At our current facility, we achieve over 99.5% uptime from the grid alone. However, we have constructed our facility to meet tier three plus standards, ensuring 99.9999% uptime to meet the stringent requirements of our clients. While we have substantial backup infrastructure including UPS power and larger generators, our reliable grid uptime minimizes the need for diesel and other fossil fuels as backups.
Regarding the remaining 8% of non-green energy, we are exploring options such as carbon credits to offset our carbon footprint. Additionally, sustainability extends to our supply chain, prioritizing local materials and talent. Schneider is our key power partner, and we are fortunate that much of our switchgear and power infrastructure is fabricated and manufactured locally in Kenya by Schneider.
These elements reflect our steadfast commitment to maintaining rigorous sustainability standards throughout our operations.
As a new entrant in this market, how challenging is it to convince companies and clients that you can deliver?
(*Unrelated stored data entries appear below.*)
(* ===== verification/Compliance.v ===== *)
(** * Compliance server: cached screening of wallets

    The compliance service (compliance/compliance-server/src/ and
    compliance-api): a table of verdicts with an expiry (db.rs), the screening
    of an address at Chainalysis (chainalysis_api.rs), and the request handler
    that joins them (main.rs).  The table is keyed by its primary key, the
    address.  What the database, the connection pool, Chainalysis and the clock
    do for one request is the [env] of the request.  Requests run
    concurrently: [task_step] takes the handler apart where it can be
    interrupted, and [system_run] interleaves the requests.  Times are
    nanoseconds; the columns hold microseconds. *)
From Stdlib Require Import ZArith Lia String.
From stdpp Require Import gmap strings list.
From S2P Require Import Prelude.
Open Scope Z_scope.

(** ** Data *)
Inductive ComplianceServerError :=
  | Db (e : string)
  | Chainalysis (e : string).
Inductive ComplianceStatus := Compliant | NotCompliant (reason : string).
Record ComplianceEntry := mk_entry {
  ce_address : string; is_compliant : bool; risk_level : string; reason : string;
  created_at : Z; expires_at : Z }.
Record RiskAssessmentResponse := mk_assessment {
  ra_address : string; risk : string; risk_reason : option string }.

(** Seven days. *)
Definition DEFAULT_EXPIRATION_DURATION : Z := 7 * 86400 * 10 ^ 9.

(** A timestamp as the column keeps it: whole microseconds, truncated. *)
Definition pg_time (t : Z) : Z := t / 1000 * 1000.
Definition stored (e : ComplianceEntry) : ComplianceEntry :=
  mk_entry (ce_address e) (is_compliant e) (risk_level e) (reason e)
    (pg_time (created_at e)) (pg_time (expires_at e)).

Definition entry_new (now : Z) (address : string) (compliant : bool) (level why : string) : ComplianceEntry :=
  mk_entry address compliant level why now (now + DEFAULT_EXPIRATION_DURATION).
Definition compliance_status (e : ComplianceEntry) : ComplianceStatus :=
  if is_compliant e then Compliant else NotCompliant (reason e).
Definition is_expired (now : Z) (e : ComplianceEntry) : bool := expires_at e <? now.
Firstly, many existing market players rely on legacy technologies like underfloor cabling and older power equipment. In contrast, we offer solid floors and the capability to provide very high-density power, which our competitors currently cannot match. Moreover, several existing data centers are nearing full capacity. This is where we step in, catering to the hyperscalers’ need for larger deployments and greater demand. We are positioned as one of the key players capable of meeting these requirements promptly, considering the significant lead times involved in infrastructure setup. With the hyperscalers, we have a first-mover advantage. Furthermore, drawing on our team’s extensive expertise spanning over 20 years in building world-class infrastructure globally, we leverage this knowledge to reinforce our capabilities.